Torch.nn.DataParallel is working weird. This might be a bug or I have hard time understanding the issue

gebrahimi · February 22, 2022, 4:09pm

So I have a code that is much complex. Given that, I tried to recreate the issue using the official example of pytorch on nn.DataParallel. I am trying to have a forward function that goes two routes depending on the value of route variable. if route is True it does normal forwarding using a Linear function. the output of function is given to out which is an object of the Class. If route is False then I just ask it to print the shape of out. Surprisingly, the model thinks the out is still None, which is weird. So either I do not understand how DataParallel works or this is a serious issue. I appreciate any insight on this.

import torch
import torch.nn as nn
from torch.utils.data import Dataset, DataLoader

import os
os.environ["CUDA_VISIBLE_DEVICES"]="0, 1"

input_size = 5
output_size = 2

batch_size = 30
data_size = 100

class RandomDataset(Dataset):

    def __init__(self, size, length):
        self.len = length
        self.data = torch.randn(length, size)

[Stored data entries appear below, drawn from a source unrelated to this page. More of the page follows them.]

(** The message reaches the port. *)
Lemma deliver_spec event value e s d a p B O l opened (Q : unit -> env * drv W -> Prop) :
  plugged e s d a p B O l opened -> (mb, OPortBuf) ∈ l -> 0 <= pt_id p < 2 ^ 32 -> 0 <= event < 2 ^ 16 -> 0 <= value < 2 ^ 16 ->
  (forall e' s', plugged e' s' d a p B O l opened ->
     (event = VIRTIO_CONSOLE_PORT_ADD -> wp (send_control_msg frame a VIRTIO_CONSOLE_PORT_READY 1;; mret tt) Q (e', s')) /\
     (event = VIRTIO_CONSOLE_PORT_REMOVE -> wp (unplug_port a) Q (e', s')) /\
     (event = VIRTIO_CONSOLE_PORT_OPEN ->
        wp (mod_port a (set_pt_host_connected (negb (value =? 0)));; reclaim_consumed_buffers a) Q (e', s'))) ->
  event ∈ [VIRTIO_CONSOLE_PORT_ADD; VIRTIO_CONSOLE_PORT_REMOVE; VIRTIO_CONSOLE_PORT_OPEN] ->
  wp (deliver (Cpkt (pt_id p) event value)) Q (e, s).
Proof.
  intros Hpl Hl Hid Hev Hval HQ Hin. unfold deliver. ksteps. pose proof (mailbox_plugged (Cpkt (pt_id p) event value) _ _ _ _ _ _ _ _ _ Hpl Hl) as Hpl1.
  set (e1 := set_mem _ e) in *. set (s1 := upd_buf mb _ s) in *. destruct (pl_st _ _ _ _ _ _ _ _ _ _ Hpl1) as [He1 Ho1 _ _ _ _ _ _ _].
  unfold handle_control_message. apply wp_bind.
  eapply object_spec; [exact He1|exact Ho1|do 4 (apply elem_of_app; right); exact Hl|cbn; by rewrite lookup_insert_eq|].
  apply wp_bind. unfold rd_buf. cbn [pb_size pb_offset pb_buf]. change (PAGE_SIZE <? 0 + 0 + sizeof_cpkt) with false. cbv iota. ksteps.
  assert (Ebs : peeks (e_mem e1) (seqZ (mdata + 0 + 0) sizeof_cpkt) = encode_cpkt (Cpkt (pt_id p) event value)).
  { rewrite !Z.add_0_r. apply peeks_pokes_eq; [apply NoDup_seqZ|]. by rewrite length_cpkt, length_seqZ. }
  rewrite Ebs, cpkt_roundtrip by done. cbn [cp_id cp_event cp_value].
  eapply find_id_spec; [exact Hpl1|]. rewrite (proj2 (Z.eqb_neq a 0)) by (eapply owns_nonnull; [exact He1|exact Ho1|left]). cbn [andb negb].
  destruct (HQ e1 s1 Hpl1) as (HA & HR & HO). clear HQ. rewrite !elem_of_cons in Hin.
  destruct Hin as [->|[->|[->|[]%elem_of_nil]]]; [exact (HA eq_refl)|exact (HR eq_refl)|exact (HO eq_refl)].
Qed.
(* ===== verification/Toy.v ===== *)
(** * A concrete CryptoAPI

    An instance of the CryptoAPI interface that satisfies its laws: a cipher
    that adds key and IV to every byte by exclusive or, and a hash that sums
    what it absorbed.  It gives the examples of the development something to
    run on. *)
From stdpp Require Import base gmap gmultiset list strings numbers.
From S2P Require Import Prelude Kernel CryptoApi.
Open Scope Z_scope.

Definition toy_mask (key iv : bytes) : Z := Z.lxor (default 0 (head key)) (default 0 (head iv)).

Definition toy_crypt (key iv data : bytes) : crypt_res :=
  CryptRes (- EINPROGRESS) [- EINPROGRESS; 0] iv (Z.lxor (toy_mask key iv) <$> data).

Definition toy_tag (tag : Z) (key assoc iv data : bytes) : bytes :=
  replicate (Z.to_nat tag) (foldr Z.add (toy_mask key iv) (assoc ++ data) mod 256).

Definition toy_seal (key : bytes) (tag : Z) (assoc iv data : bytes) : crypt_res :=
  let out := Z.lxor (toy_mask key iv) <$> data in
  CryptRes 0 [] iv (out ++ toy_tag tag key assoc iv out).

Definition toy_open (key : bytes) (tag : Z) (assoc iv data : bytes) : crypt_res :=
  let n := (length data - Z.to_nat tag)%nat in
  let body := take n data in
  CryptRes (if bool_decide (drop n data = toy_tag tag key assoc iv body) then 0 else - EBADMSG)
    [] iv (Z.lxor (toy_mask key iv) <$> body).

Definition toy_cipher (name : string) : option cipher_alg :=
  if bool_decide (name = "cbc(aes)") then Some (CipherAlg 16 16 15 (Some (16, 32)) 0)
  else if bool_decide (name = "ctr(aes)") then Some (CipherAlg 1 16 0 (Some (16, 32)) 0)
  else None.

Global Instance toy_api : CryptoAPI := {|
  hstate := bytes;
  hstate_new := [];
  ablkcipher := toy_cipher;
  ablkcipher_setkey _ _ := 0;
  ablkcipher_encrypt _ := toy_crypt;
  ablkcipher_decrypt _ := toy_crypt;
  aead name :=
    if bool_decide (name = "gcm(aes)") then Some (CipherAlg 1 12 0 None 16) else None;
  aead_setkey _ _ := 0;
  aead_encrypt _ := toy_seal;
  aead_decrypt _ := toy_open;
  ahash name :=
    if bool_decide (name = "sha1") || bool_decide (name = "hmac(sha1)")
    then Some (HashAlg 20 3) else None;
  ahash_setkey _ _ := 0;
  ahash_init _ key := (0, key);
  ahash_update _ st data := (0, [], st ++ data);
  ahash_final _ st := (0, [], replicate 20 (foldr Z.add 0 st mod 256));
  alg_driver_name name := Some (String.append name "-generic");
  kern_driver_only := None
|}.

Lemma length_toy_tag tag key assoc iv data :
  length (toy_tag tag key assoc iv data) = Z.to_nat tag.
Proof. apply length_replicate. Qed.

Global Instance toy_sizes : CryptoAPISizes.
Proof.
  constructor; simpl.
  - intros name a. unfold toy_cipher. repeat case_bool_decide; intros [= <-]; simpl.
    + split_and!; try lia. by exists 256.
    + split_and!; try lia. by exists 4096.
  - intros name a. case_bool_decide; intros [= <-]; simpl. lia.
  - intros name a. case_match; intros [= <-]; simpl. lia.
  - intros [] _ key iv data; simpl; by rewrite length_fmap.
  - intros [] _ key tag assoc iv data Htag; simpl.
    + rewrite length_fmap, length_take. lia.
    + rewrite length_app, length_fmap, length_toy_tag. lia.
  - intros name a st ret ev d. case_match; intros [= <-] [= <- <- <-]. done.
  - intros [] _ key iv data _; simpl; eauto.
  - intros [] _ key tag assoc iv data; simpl; unfold in_progress, EINPROGRESS, EBUSY.
    + case_bool_decide; unfold EBADMSG; lia.
    + lia.
  - intros _ st data ret ev st' [= <- <- <-]. unfold in_progress, EINPROGRESS, EBUSY. lia.
  - intros _ st ret ev d [= <- <- <-]. unfold in_progress, EINPROGRESS, EBUSY. lia.
Qed.

Lemma toy_crypt_involutive key iv data :
  cr_out (toy_crypt key iv (cr_out (toy_crypt key iv data))) = data.
Proof.
  simpl. rewrite <- list_fmap_compose. rewrite <- (list_fmap_id data) at 2.
  apply list_fmap_ext. intros i x _. simpl.
  by rewrite <- Z.lxor_assoc, Z.lxor_nilpotent, Z.lxor_0_l.
Qed.

Lemma toy_req_ok : req_ok (- EINPROGRESS) [- EINPROGRESS; 0].
Proof. right. split; [by left|done]. Qed.

Global Instance toy_cipher_laws : CipherLaws.
Proof.
  constructor.
  - intros name a key iv data r _ _ _ r'. split; [apply toy_req_ok|apply toy_crypt_involutive].
  - intros [] name a key iv d1 d2 f r1 r2 _ _ _ _ r; (split; [apply toy_req_ok|]);
      unfold r, r1, r2, f; simpl; by rewrite fmap_app.
  - intros dec name a key iv iv' data f Ha Hiv.
    assert (alg_ivsize a = 16) as Hs
      by (simpl in Ha; unfold toy_cipher in Ha; repeat case_bool_decide; by simplify_eq).
    rewrite Hs in Hiv. assert (toy_mask key iv = toy_mask key iv') as Hm
      by (destruct iv, iv'; simpl in Hiv; by simplify_eq).
    unfold f. destruct dec; simpl; by rewrite Hm.
Qed.

Global Instance toy_succeeds : CryptoAPISucceeds.
Proof.
  constructor; simpl.
  - intros [] name a key iv data _ _; apply toy_req_ok.
  - done.
  - intros name a st data ret ev st' _ [= <- <- <-]. by left.
  - intros name a st ret ev d _ [= <- <- <-]. by left.
Qed.

Global Instance toy_hash_laws : HashLaws.
Proof.
  constructor. intros name st d1 d2 ? ? ? ? ? ? [= <- <- <-] _ [= <- <- <-] _.
  exists 0, []. split; [simpl; by rewrite (assoc_L (++))|by left].
Qed.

    def __getitem__(self, index):
        return self.data[index]

    def __len__(self):
        return self.len

rand_loader = DataLoader(dataset=RandomDataset(input_size, data_size),
                         batch_size=batch_size, shuffle=True)

class Model(nn.Module):
    # Our model

    def __init__(self, input_size, output_size):
        super(Model, self).__init__()
        self.fc = nn.Linear(input_size, output_size)
        self.out = None

    def forward(self, x):
        input = x[0]
        route = x[1]

        if route:
            output = self.fc(input)
            if self.out is None:
                self.out = output
            else:
                torch.cat((self.out, output), 1)
            return output
        else:
            print(self.out.shape)
            return self.out.shape
        
device = torch.device("cuda:0" if torch.cuda.is_available() else "cpu")

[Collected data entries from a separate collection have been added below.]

(* ===== verification/MigrateExamples.v ===== *)
(** * Examples of migration

    A file that is kept as its bytes and delivered a few at a time, and the
    device of [StackExamples] in the middle of a request, which goes over such a
    file to a host where the same port is plugged in. *)
From stdpp Require Import base gmap gmultiset list strings numbers.
From S2P Require Import Prelude Kernel Vring RingFacts VirtioDev Bus BusFacts QemuFile QemuFileFacts Migrate MigrateFacts Backend Stack Examples StackExamples.
Open Scope Z_scope.

(** ** The file *)

Definition byte_put (bs : bytes) (pos : Z) : K bytes Z := modx (fun y => y ++ bs);; mret (Z.of_nat (length bs)).
Definition byte_get (pos size : Z) : K bytes (bytes + Z) :=
  y ← getx; let n := Nat.min 7 (Z.to_nat size) in modx (drop n);; mret (inl (take n y)).

Global Instance byte_file : FileOps bytes := {| put_buffer := Some byte_put; get_buffer := Some byte_get |}.
Global Instance byte_out : OutStream bytes.
Proof.
  refine {| out := fun y => y; put_out := byte_put; put_out_buffer := eq_refl |}.
  intros bs pos e y Hbs. exists (Z.of_nat (length bs)), (y ++ bs). split_and!; [done| |done]. destruct bs; [done|cbn; lia].
Defined.
Global Instance byte_in : InStream bytes.
Proof.
  refine {| left_in := fun y => y; get_in := byte_get; get_in_buffer := eq_refl |}.
  intros pos size e y Hs. set (n := Nat.min 7 (Z.to_nat size)). exists (take n y), (drop n y). split_and!.
  - done.
  - by rewrite take_drop.
  - rewrite length_take. lia.
  - intros H0 Hy. destruct y; [done|]. by destruct n eqn:E; [lia|].
Defined.

Definition mg_writer : qfile bytes := qemu_fopen_ops [].
Definition mg_reader (bs : bytes) : qfile bytes := qemu_fopen_ops bs.

Lemma mg_writer_ok : writer_ok mg_writer.
Proof. by split. Defined.
Lemma mg_reader_ok bs : reader_ok (mg_reader bs).
Proof. by split. Defined.

(** Forty thousand bytes, more than the buffer holds, written and flushed, and a
    hundred of a thousand bytes read. *)
Lemma file_is_stream_witness :
  (exists f', qemu_put_buffer (replicate (200 * 200) 7) (st_env, mg_writer) = Done tt (st_env, f') /\
     written f' = replicate (200 * 200) 7) /\
  exists f', qemu_get_buffer 100 (st_env, mg_reader (replicate 1000 5)) = Done (replicate 100 5) (st_env, f') /\
     ahead f' = replicate 900 5.
Proof.
  destruct (file_is_stream (Y := bytes) st_env) as (Hput & _ & Hget). split.
  - destruct (Hput mg_writer (replicate (200 * 200) 7) mg_writer_ok) as (f' & E & _ & Hw).
    + rewrite length_replicate. lia.
    + exact (ex_intro _ f' (conj E Hw)).
  - destruct (Hget (mg_reader (replicate 1000 5)) 100 (mg_reader_ok _)) as (f' & E & _ & Ha); [lia|].
    exact (ex_intro _ f' (conj E Ha)).
Defined.

(** ** The devices *)

(** At the source the port has handed the first 50 bytes of a request on. *)
Definition mg_port : sport :=
  SPort 8192 0 1 None 1 (VQElem 0 [] [(st_base, 200)]) 0 50 true true true true 4096 false true.
Definition mg_source : vser (qhost files) := set_vs_ports [mg_port] st_bus.

(** At the destination it is plugged in and nothing has happened. *)
Definition mg_queue : virtqueue := VirtQueue (VRing 4 0 0 0) 0 0 0 false true 0 0.
Definition mg_port0 : sport :=
  SPort 20480 0 1 None 1 (VQElem 0 [] []) 0 0 false false true false 0 false true.
Definition mg_host : qhost files := QHost ∅ 8208 [] [] ∅.
Definition mg_vdev : vdev queue_handler :=
  VDev 0 0 0 0 8 (replicate 8 0) VIRTIO_NO_VECTOR [mg_queue; mg_queue] [Some HandleInput; Some HandleOutput] true [].
Definition mg_dest (max : Z) : vser (qhost files) := VSer mg_vdev 2 3 [0%nat] [1%nat] max [mg_port0] [1] (CConfig 0 0 max) mg_host.

Lemma mg_saves : transport_saves (Y := bytes) None None [] (fun _ => []).
Proof. split; intros; apply puts_ret. Defined.
Lemma mg_loads : transport_loads (Y := bytes) None None [] (fun _ => []).
Proof. split; intros; apply loads_ret. Defined.

Lemma mg_queue_fits q : q = st_qi \/ q = st_qo -> queue_fits st_mem q.
Proof.
  intros Hq. assert (H : heads st_mem (virtqueue_init q) = 1) by (destruct Hq as [-> | ->]; vm_compute; reflexivity).
  assert (Hn : vr_num (vq_vring q) = 4) by (destruct Hq as [-> | ->]; reflexivity).
  split; [lia|destruct Hq as [-> | ->]; cbn; lia..| |lia]. intros E. by destruct Hq as [-> | ->].
Qed.

Lemma mg_twin max : twin_device 2 st_env mg_source (mg_dest max).
Proof.
  split.
  - split; [cbn; lia..|]. split; [reflexivity|cbn; lia].
  - change (Forall (queue_fits st_mem) [st_qi; st_qo]).
    apply list.Forall_cons_2; [by apply mg_queue_fits; left|]. apply list.Forall_cons_2; [by apply mg_queue_fits; right|constructor].
  - split; [cbn; lia|reflexivity].
  - reflexivity.
  - reflexivity.
  - cbn. lia.
  - cbn. lia.
  - vm_compute. discriminate.
  - repeat constructor; cbn; lia.
Qed.

Lemma mg_same_ports : twin_ports ex_map mg_source (mg_dest 1).
Proof.
  split; [reflexivity|reflexivity| |cbn; lia|apply list.NoDup_singleton..]. constructor; [|constructor].
  split; [reflexivity|reflexivity|discriminate| |].
  - split; [cbn; lia..|]. split; [cbn; lia|cbn; split; [lia|constructor]|].
    split; [cbn; lia|]. constructor; [|constructor]. unfold st_base. split; cbn; lia.
  - intros _. repeat constructor.
Qed.

Lemma migrate_roundtrip_witness :
  exists bs v' f f', virtio_serial_save None None mg_source (st_env, mg_writer) = Done tt (st_env, f) /\ written f = bs /\
    virtio_serial_load (VirtioCallbacks0 := serial_callbacks (PortClass0 := st_class) ex_map 2 None)
      None None ex_map 3 (st_env, (mg_dest 1, mg_reader bs)) = Done 0 (st_env, (v', f')) /\
    continues mg_source (mg_dest 1) v'.
Proof.
  destruct (migrate_roundtrip (PortClass0 := st_class) None None None None [] (fun _ => []) ex_map 2 None st_env st_env
    mg_source (mg_dest 1) mg_saves mg_loads (mg_twin 1) mg_same_ports) as (bs & v' & Hc & Hsave & Hload).
  destruct (Hsave mg_writer mg_writer_ok) as (f & E & _ & Hw). destruct (Hload (mg_reader bs) []) as (f' & E' & _).
  - apply mg_reader_ok.
  - symmetry. apply app_nil_r.
  - exact (ex_intro _ bs (ex_intro _ v' (ex_intro _ f (ex_intro _ f' (conj E (conj Hw (conj E' Hc))))))).
Defined.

model = Model(input_size, output_size)
if torch.cuda.device_count() > 1:
    print("Let's use", torch.cuda.device_count(), "GPUs!")
  # dim = 0 [30, xxx] -> [10, ...], [10, ...], [10, ...] on 3 GPUs
    model = nn.DataParallel(model)
model.to(device)
    
for data in rand_loader:
    input = data.to(device)
    output = model((input, True))
    print("Outside: input size", input.size(),
          "output_size", output.size())
    model((input, False))

Here is the error:

AttributeError: Caught AttributeError in replica 0 on device 0.

Original Traceback (most recent call last):

  File "/usr/local/lib/python3.8/dist-packages/torch/nn/parallel/parallel_apply.py", line 61, in _worker

    output = module(*input, **kwargs)

  File "/usr/local/lib/python3.8/dist-packages/torch/nn/modules/module.py", line 1051, in _call_impl

    return forward_call(*input, **kwargs)

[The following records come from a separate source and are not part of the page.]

Lemma nonfinite_input_is_not_rescaled_witness :
  normalize_dtype_and_range Demo.nan_image = Ok Demo.nan_image.
Proof.
  apply (nonfinite_input_is_not_rescaled Demo.std_env Demo.wrapper_1x1
           Demo.nan_image S754_nan).
  - simpl. right. left. reflexivity.
  - reflexivity.
Defined.

(* ------------------------------------------------------------------ *)
(** * The pipeline: properties of [load_midas_model] and [export] *)

Lemma warned_neq_any {E} (w : World E) (line : string) : warned w line <> w.
Proof.
  intros H. apply (f_equal stderr) in H. cbn in H.
  apply (f_equal (@List.length string)) in H.
  rewrite length_app in H. cbn in H. lia.
Qed.

Section PipelineProperties.

Variable E : Externals.

(** A branch that left the world as it was did not print the line. *)
Ltac guard_kept :=
  let H := fresh "H" in
  intros H; try discriminate H; exfalso;
  apply (f_equal snd) in H; cbn [snd] in H; symmetry in H;
  exact (warned_neq_any _ _ H).

Lemma assoc_In {V} (k : string) (l : list (string * V)) (v : V) :
  assoc k l = Some v -> In (k, v) l.
Proof.
  induction l as [|[k' v'] l IH]; cbn; [discriminate|].
  destruct (String.eqb k k') eqn:Hk.
  - apply String.eqb_eq in Hk. intros [= ->]. left. now subst.
  - intros H. right. now apply IH.
Qed.

Lemma truthy_path (path : string) : path <> "" -> truthy (Some path) = true.
Proof.
  intros H. cbn. destruct (String.eqb path "") eqn:Hp; [|reflexivity].
  apply String.eqb_eq in Hp. contradiction.
Qed.

Lemma resolve_known (model_key hub_key : string) (w : World E) :
  assoc (lower model_key) MODEL_KEY_MAP = Some hub_key ->
  resolve_architecture E model_key w = (Ok hub_key, w).
Proof. intros H. unfold resolve_architecture. now rewrite H. Qed.

Lemma resolve_unknown (model_key : string) (w : World E) :
  assoc (lower model_key) MODEL_KEY_MAP = None ->
  resolve_architecture E model_key w
  = (Exit 2, warned w (unknown_model model_key)).
Proof. intros H. unfold resolve_architecture. now rewrite H. Qed.

(** [export] is the acquisition of the network followed by the stages. *)
Lemma export_unfold (model_name : string) (weights_path : option string)
    (size : Z) (out_path : string) (w : World E) :
  export E model_name weights_path size out_path w
  = (base <- load_midas_model E model_name weights_path ;;
     export_stages E base size out_path) w.
Proof.
  unfold export, export_stages, build_export_graph,
    optimize_for_constrained_runtime, serialize, bind.
  destruct (load_midas_model E model_name weights_path w) as [[base| |] w1];
    try reflexivity.
  destruct (call (torch_randn E [1; 3; size; size]%Z) w1) as [[ex| |] w2];
    reflexivity.
Qed.

Lemma export_after_load (model_name : string) (weights_path : option string)
    (size : Z) (out_path : string) (w w1 : World E) (r : outcome Module) :
  load_midas_model E model_name weights_path w = (r, w1) ->
  export E model_name weights_path size out_path w
  = match r with
    | Ok base => export_stages E base size out_path w1
    | Raise e => (Raise e, w1)
    | Exit c => (Exit c, w1)
    end.
Proof.
  intros H. rewrite export_unfold. unfold bind. rewrite H.
  destruct r; reflexivity.
Qed.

  File "/tmp/ipykernel_3007/2423608035.py", line 49, in forward

    print(self.out.shape)

AttributeError: 'NoneType' object has no attribute 'shape'

huahuanZ · February 22, 2022, 5:25pm

I’m not quite sure why this happened. Can you try passing the two arguments individually?
like def forward (self, inputx, route)

nn.DataParallel deals with the input arguments in different ways up to the data type. Wrapping a tensor inside tuple might cause some unexpected error.

gebrahimi · February 22, 2022, 5:42pm

That still gives me the same error.

huahuanZ · February 22, 2022, 5:52pm

So the problem might be you’re trying to modify the module attribute inside the forward function. See the second warning notes
https://pytorch.org/docs/stable/generated/torch.nn.DataParallel.html#dataparallel

huahuanZ · February 22, 2022, 5:53pm

you update the self.out in the forward function, which would be lost after the function invocation.

gebrahimi · February 22, 2022, 5:57pm

That makes sense. is there any hack around this?

huahuanZ · February 22, 2022, 6:03pm

Add one more argument last_output to the forward function could make it.

gebrahimi · February 22, 2022, 6:06pm

yeah, i thought about the same. I wish it was easier than that though. Thanks.